Anticoagulants and antiplatelet (guidance for referring doctors)

Instructions concerning taking anticoagulants and antiplatelet medicaments

In major cases, it is no need for discontinuation of anticoagulants before routine endoscopy (diagnostic examination). If endoscopic procedure shall be performed (i.e. polypectomy), it is recommended to modify the anticoagulation under supervision and in agreement with a physician who ordered such treatment (i.e. GP, surgeon, internist, cardiologist, neurologist). Principles of conduct with patients treated for antiplatelet and anticoagulation with planned endoscope procedure within GOPP, are regulated by instructions of the Working Group of the Polish Association of Gastroenterology and National Consultant in the field of Gastroenterology published in 2013 as well as recommendations of ESGE, 2011. Even in the situation of double antiplatelet therapy, there is no need to discontinue antiplatelet treatment (aspirin, thenopyridines) at patients with diagnostic gastroscopy with the biopsy without electro-coagulation.

In case of a planned treatment of removing polyps >1cm at patients taking double antiplatelet therapy, it is recommended to consider to postpone the surgery or discontinue (after the consultancy with a cardiologist) of thenopyridines 7 days before the planned treatment; it is no need, however, to discontinue aspirin preparations. 
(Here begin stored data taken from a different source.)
(* ===== verification/UefiEvents.v ===== *)
(** * UEFI event data ([attest/internal/events.go])

    Event types, tagged events, UEFI variables, signature databases, image
    loads and device paths: the data of the events that the secure boot and
    Windows analyses read. *)
From S2P Require Import Prelude GoBytes.

Definition maxNameLen : Z := 2048.
Definition maxDataLen : Z := 1024 * 1024.

(** ** Event types *)
Definition NoAction : Z := 0x00000003.
Definition Separator : Z := 0x00000004.
Definition EventTag : Z := 0x00000006.
Definition EFIVariableDriverConfig : Z := 0x80000001.
Definition EFIBootServicesDriver : Z := 0x80000004.
Definition EFIAction : Z := 0x80000007.
Definition EFIVariableAuthority : Z := 0x800000e0.

Definition eventTypeNames : list (Z * string) := [
  (0x00000000, "Preboot Cert");
  (0x00000001, "POST Code");
  (0x00000002, "Unused");
  (0x00000003, "No Action");
  (0x00000004, "Separator");
  (0x00000005, "Action");
  (0x00000006, "Event Tag");
  (0x00000007, "S-CRTM Contents");
  (0x00000008, "S-CRTM Version");
  (0x00000009, "CPU Microcode");
  (0x0000000A, "Platform Config Flags");
  (0x0000000B, "Table of Devices");
  (0x0000000C, "Compact Hash");
  (0x0000000D, "IPL");
  (0x0000000E, "IPL Partition Data");
  (0x0000000F, "Non-Host Code");
  (0x00000010, "Non-HostConfig");
  (0x00000011, "Non-Host Info");
  (0x00000012, "Omit Boot Device Events");
  (0x80000000, "EFI Event Base");
  (0x80000001, "EFI Variable Driver Config");
  (0x80000002, "EFI Variable Boot");
  (0x80000003, "EFI Boot Services Application");
  (0x80000004, "EFI Boot Services Driver");
  (0x80000005, "EFI Runtime Services Driver");
  (0x80000006, "EFI GPT Event");
  (0x80000007, "EFI Action");
  (0x80000008, "EFI Platform Firmware Blob");
  (0x800000e0, "EFI Variable Authority");
  (0x80000009, "EFI Handoff Tables");
  (0x80000010, "EFI H-CRTM Event")
]%string.

Definition EventType_String (e : Z) : string :=
  match assoc e eventTypeNames with
  | Some s => s
  | None => ("EventType(0x" +:+ hex_trim 8 e +:+ ")")%string
  end.
(* ===== verification/SecureBoot.v ===== *)
(** * The secure boot state ([attest/secureboot.go])

    [ParseSecurebootState]: the events of PCR 7 (secure boot policy) and PCR 2
    (drivers) of a replayed log, and what they say of the configuration. *)
From S2P Require Import Prelude GoBytes GoCrypto Attest EventLog UefiEvents.

(** ** [DriverLoadSource] *)
Inductive DriverLoadSource := UnknownSource | PciMmioSource.

Section SecureBoot.
Context `{GoCrypto, X509}.

Record SecurebootState := mkSecureboot {
  Enabled : bool;
  PlatformKeys : list Certificate;
  PlatformKeyHashes : list bytes;
  ExchangeKeys : list Certificate;
  ExchangeKeyHashes : list bytes;
  PermittedKeys : list Certificate;
  PermittedHashes : list bytes;
  ForbiddenKeys : list Certificate;
  ForbiddenHashes : list bytes;
  PreSeparatorAuthority : list Certificate;
  PostSeparatorAuthority : list Certificate;
  DriverLoadSourceHints : list DriverLoadSource;
  DMAProtectionDisabled : bool;
}.

(** The variables of the function. *)
Record sb_vars := mkVars {
  sv_out : SecurebootState;
  seenSeparator7 : bool;
  seenSeparator2 : bool;
  seenAuthority : bool;
  seenVars : gset (list Z);
  driverSources : list (list EFIDevicePathElement);
}.

Definition sb_init : sb_vars :=
  mkVars (mkSecureboot false [] [] [] [] [] [] [] [] [] [] [] false) false false false ∅ [].
Lemma check_certified_returns p : no_crash (check_certified p).
Proof using All.
  unfold check_certified.
  apply no_crash_bind; [apply wrapf_no_crash, DecodePublic_returns|intros pub Hpub%wrapf_Ok].
  apply no_crash_bind; [apply wrapf_no_crash, DecodeAttestationData_returns|intros att Hatt%wrapf_Ok].
  apply no_crash_bind; [auto with go|intros [] Ht%reject_Ok%negb_false_iff%Z.eqb_eq].
  apply no_crash_bind.
  { unfold check_key. destruct (Z.eqb_spec (pub_Type pub) tpm2.AlgRSA) as [Hr|].
    { destruct (rsa_parameters _ _ Hpub Hr) as [rp ->]. apply reject_no_crash. }
    destruct (Z.eqb_spec (pub_Type pub) tpm2.AlgECC) as [He|]; [|done].
    destruct (ecc_parameters _ _ Hpub He) as [ep ->]. apply reject_no_crash. }
  intros _ _. destruct (certify_info _ _ Hatt Ht) as [info ->].
  do 5 (apply no_crash_bind; [auto with go|intros _ _]). cbn [deref mbind res_bind].
  apply no_crash_bind; [apply MatchesPublic_returns|intros m _].
  apply no_crash_bind; [auto with go|done].
Qed.

(** The verifier's key is RSA and the signature decodes to one that is not. *)
Definition mismatched_signature (p : CertificationParameters) (opts : VerifyOpts) : Prop :=
  ∃ pk sig, vo_Public opts = Some (PubRSA pk) ∧ hash_available (vo_Hash opts) = true ∧
    8 ≤ zlen (cp_CreateSignature p) ∧
    tpm2_DecodeSignature (cp_CreateSignature p) = Ok sig ∧ sig_RSA sig = None.

Lemma check_certification_crash p opts :
  ¬ no_crash (check_certification p opts) ↔ mismatched_signature p opts.
Proof using All.
  unfold check_certification, mismatched_signature.
  destruct (vo_Public opts) as [[pk| |]|];
    [|split; [intros []; exact I|intros (? & ? & ? & _); discriminate]..].
  destruct (hash_available (vo_Hash opts)) eqn:Hav; cbn [negb reject mbind res_bind];
    [|split; [intros []; exact I|intros (? & ? & _ & ? & _); discriminate]].
  rewrite hash_New_ok by done. cbn [mbind res_bind]. unfold reject.
  destruct (Z.ltb_spec (zlen (cp_CreateSignature p)) 8) as [|Hlen]; cbn [mbind res_bind];
    [split; [intros []; exact I|intros (? & ? & _ & _ & ? & _); lia]|].
  pose proof (DecodeSignature_returns (cp_CreateSignature p)).
  destruct (tpm2_DecodeSignature (cp_CreateSignature p)) as [sg|e| |]; try done; cbn.
  2: { split; [intros []; exact I|intros (? & ? & _ & _ & _ & ? & _); discriminate]. }
  destruct (sig_RSA sg) as [sr|] eqn:Hr; cbn.
  - split; [|intros (? & ? & _ & _ & _ & [= <-] & ?); congruence].
    intros []. apply wrapf_no_crash, VerifyPKCS1v15_returns.
  - split; [|intros _ []]. intros _. by exists pk, sg.
Qed.

Lemma Verify_crash p opts :
  ¬ no_crash (Verify p opts) ↔
    (∃ pub att, certified_key p pub att) ∧ mismatched_signature p opts.
Proof using All.
  unfold Verify. pose proof (check_certified_returns p).
  destruct (check_certified p) as [[pub att]|e| |] eqn:Hc; try done; cbn [mbind res_bind].
  - rewrite check_certification_crash. apply check_certified_Ok in Hc. split; [eauto|by intros [_ ?]].
  - split; [intros []; exact I|]. intros ((pub & att & Hc'%check_certified_Ok) & _). congruence.
Qed.
End Panics.

(** ** Properties *)
Section Theorems.
Context `{GoCrypto, GoTPM}.

(** C28: [Verify] accepts exactly the keys that are strong, unrestricted and
    generated by and fixed to a TPM, together with a TPM's certification of
    this very key, signed by the verifier's RSA key. *)
Theorem certification_Verify_iff p opts :
  Verify p opts = Ok tt ↔ (∃ pub att, certified_key p pub att) ∧ certified_by p opts.
Proof. apply certified_Verify_Ok. Qed.

(** [Generate] succeeds exactly for a verified key and a given EK, with a
    fresh secret of 32 bytes and a challenge bound to the verifier key's
    name. *)
Theorem certification_Generate_iff p vo ao given system secret ec :
  (Generate p vo ao (fresh given system)).1 = Ok (secret, ec) ↔
  Verify p vo = Ok tt ∧ ∃ ek rest, ao_EK ao = Some ek ∧
    default system given = secret ++ rest ∧ zlen secret = 32 ∧
    credactivation_Generate (match given with Some _ => system | None => rest end)
      (ao_VerifierKeyNameDigest ao) ek symBlockSize secret = Ok (ec_Credential ec, ec_Secret ec).
Proof. apply certified_Generate_run. Qed.

(** [Verify] panics exactly when everything else is in order and an RSA
    verification key meets a signature of another kind. *)
Theorem certification_panics_iff `{!GoTPMLaws} p opts :
  ¬ no_crash (Verify p opts) ↔
    (∃ pub att, certified_key p pub att) ∧ mismatched_signature p opts.
Proof. apply Verify_crash. Qed.

(** Activation and certification never accept the same key: an AK is
    restricted, a certified key is not. *)
Theorem ak_never_certified act p opts :
  act_TPMVersion act = TPMVersion20 → cp_Public p = ap_Public (act_AK act) →
  checkAKParameters act = Ok tt → Verify p opts ≠ Ok tt.
Proof.
  intros Hv Hp Hc ((pub & att & Hk) & _)%certified_Verify_Ok.
  apply checkAKParameters_Ok in Hc as [[E12 _]|(_ & pub1 & att1 & Hak & _)]; [by rewrite Hv in E12|].
  pose proof (ca_public _ _ _ Hak) as E. pose proof (ck_public _ _ _ Hk) as E'.
  rewrite Hp, E in E'. apply Ok_inj in E' as ->.
  destruct (ca_attributes _ _ _ Hak) as (_ & Hr & _). by destruct (ck_attributes _ _ _ Hk) as (_ & Hn & _).
Qed.
End Theorems.

Section Witnesses.
#[local] Existing Instance sha_crypto.

(** An unrestricted P-256 key, certified with an ECDSA signature. *)
Definition ex_app_public : Public :=
  mkPublic tpm2.AlgECC tpm2.AlgSHA256 0x00000072 None
    (Some (mkECCParams None tpm2.CurveNISTP256)).
Definition ex_certify : AttestationData :=
  mkAttestation tpm20GeneratedMagic tpm2.TagAttestCertify [] None
    (Some (mkCertifyInfo (mkName None (Some (mkHashValue tpm2.AlgSHA256 []))))) None.
Definition ex_certify_tpm (sg : Signature) : GoTPM :=
  fixed_tpm ex_app_public ex_certify sg crypto_SHA256 (mkRawAttestation [] [] [] [])
    (mkRSA 0 0) (λ _ _, true).
Definition ex_certification : CertificationParameters :=
  mkCertification [] [] (str "attestation") (repeat Byte.x00 8).
Definition ex_verify_opts : VerifyOpts := mkVerifyOpts (Some (PubRSA (mkRSA 3233 17))) crypto_SHA256.

Example ex_certification_accepted :
  @Verify _ (ex_certify_tpm ex_rsa) ex_certification ex_verify_opts = Ok tt.
Proof. vm_compute. reflexivity. Qed.
Example ex_certification_ecdsa_panics :
  @Verify _ (ex_certify_tpm ex_ecdsa) ex_certification ex_verify_opts = Panic "nil pointer dereference".
Proof. vm_compute. reflexivity. Qed.

Lemma certification_panics_iff_witness :
  ¬ no_crash (@Verify _ (ex_certify_tpm ex_ecdsa) ex_certification ex_verify_opts) ↔
    (∃ pub att, @certified_key (ex_certify_tpm ex_ecdsa) ex_certification pub att) ∧
    @mismatched_signature _ (ex_certify_tpm ex_ecdsa) ex_certification ex_verify_opts.
Proof.
  apply (@certification_panics_iff _ (ex_certify_tpm ex_ecdsa)). unfold ex_certify_tpm.
  apply fixed_tpm_laws; try done; try by eexists.
Defined.

Lemma ak_never_certified_witness :
  @Verify _ (ex_ak_tpm ex_rsa) ex_certification ex_verify_opts ≠ Ok tt.
Proof.
  apply (@ak_never_certified _ (ex_ak_tpm ex_rsa) ex_activation); vm_compute; reflexivity.
Defined.
End Witnesses.
(** The events that a block of data encodes. *)
Definition sipa_block (d : bytes) (evs : list sipa) : Prop :=
  d = concat (encode_sipa <$> evs) ∧ Forall wf_sipa evs.

Lemma encode_sipa_inj ev ev' r r' :
  wf_sipa ev → wf_sipa ev' → encode_sipa ev ++ r = encode_sipa ev' ++ r' → ev = ev' ∧ r = r'.
Proof.
  destruct ev as [t p], ev' as [t' p']. unfold encode_sipa, wf_sipa. cbn [fst snd]. intros [Ht Hp] [Ht' Hp'].
  pose proof (zlen_nonneg p). pose proof (zlen_nonneg p').
  rewrite <- !(assoc_L app). intros [E1 E]%app_inj_len; [|by rewrite !length_le_bytes].
  apply app_inj_len in E as [E2 E]; [|by rewrite !length_le_bytes].
  apply (f_equal le_uint) in E1, E2. rewrite !le_uint_le_bytes in E1, E2 by (cbn; lia).
  apply app_inj_len in E as [-> ->]; [by subst|]. unfold zlen in E2. lia.
Qed.

Lemma encode_sipa_nonempty ev r : encode_sipa ev ++ r ≠ [].
Proof.
  intros E%(f_equal length). unfold encode_sipa in E. rewrite !length_app, !length_le_bytes in E.
  cbn [length] in E. lia.
Qed.

(** A block encodes one sequence of events only. *)
Lemma sipa_block_unique d evs evs' : sipa_block d evs → sipa_block d evs' → evs = evs'.
Proof.
  intros [-> Hw] [E Hw']. revert evs' Hw' E. induction Hw as [|ev evs Hev Hw IH]; intros evs' Hw' E.
  - destruct Hw' as [|ev' evs' _ _]; [done|]. symmetry in E. by apply encode_sipa_nonempty in E.
  - destruct Hw' as [|ev' evs' Hev' Hw']; [by apply encode_sipa_nonempty in E|].
    apply encode_sipa_inj in E as [-> E]; [|done..]. f_equal. by apply IH.
Qed.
It is furthermore recommended to discontinue antiplatelet medicaments in case of planned endoscopic treatment of mucosectomy (EMR) and submucosal dissection (ESD). It shall be stressed that “the bridge” application of low molecular weight heparin at patients being subject of antiplatelet treatment is ineffective, which results from separate mechanisms of activity of these medicaments. In case of patients taking long-term oral anticoagulants (coumarin derivative) prepared for planned endoscopic treatment within GOPP, the “bridge” therapy with low molecular weight heparin shall be taken into account (it is not necessary in case of diagnostic gastroscopy with the biopsy).

  In addition, at patients with antiplatelet or anticoagulant treatment and symptoms of gastrointestinal bleeding, the discussed medicaments shall be discontinued until endoscopic haemostatis. Intervention endoscopy, however, performed in  order to stop bleeding, may and shall be performed at patients being subject of antiplatelet and anticoagulation treatment.

Recommendations concerning principles of conduct in cases of patients treated with so called antiplatelet and anticoagulation medicaments have been published by ASGE in 2014. According to quoted recommendations, inhibitors of the Xa factor (rivaroxaban and apixaban) shall be discontinued 24 hours before diagnostic EGD and before procedures with law bleeding risk and 48 hours before procedures with high risk of bleeding. The period before endoscope procedure in which direct thrombin shall be discontinued (dabigatran) depends upon renal function of the patient and amounts from 24 to 120 hours in case of procedures with low bleeding risk and from 2 to > 5 days in case of procedures with a high bleeding risk.

Therapy with tieropiridne derivate of new generation (prasugrel, ticagrelor) shall be discontinued for 5-10 days before planned endoscope treatment within GOPP. There are instructions concerning discontinuation of tieropiridine derivates before diagnostic EGD. In case of therapy with inhibitors of glycoprotein receptor IIb/IIIb, abciximab shall be discontinued 12-24 hours before each diagnostic and therapeutic procedure within GOPP, and treatment with eptifibatide shall be discontinued 2-4 hours before planned treatment within GOPP.

Study: based upon instructions of the Working Group of the Polish Association of Gastroenterology of 2013, and instructions  ASGE of 2014.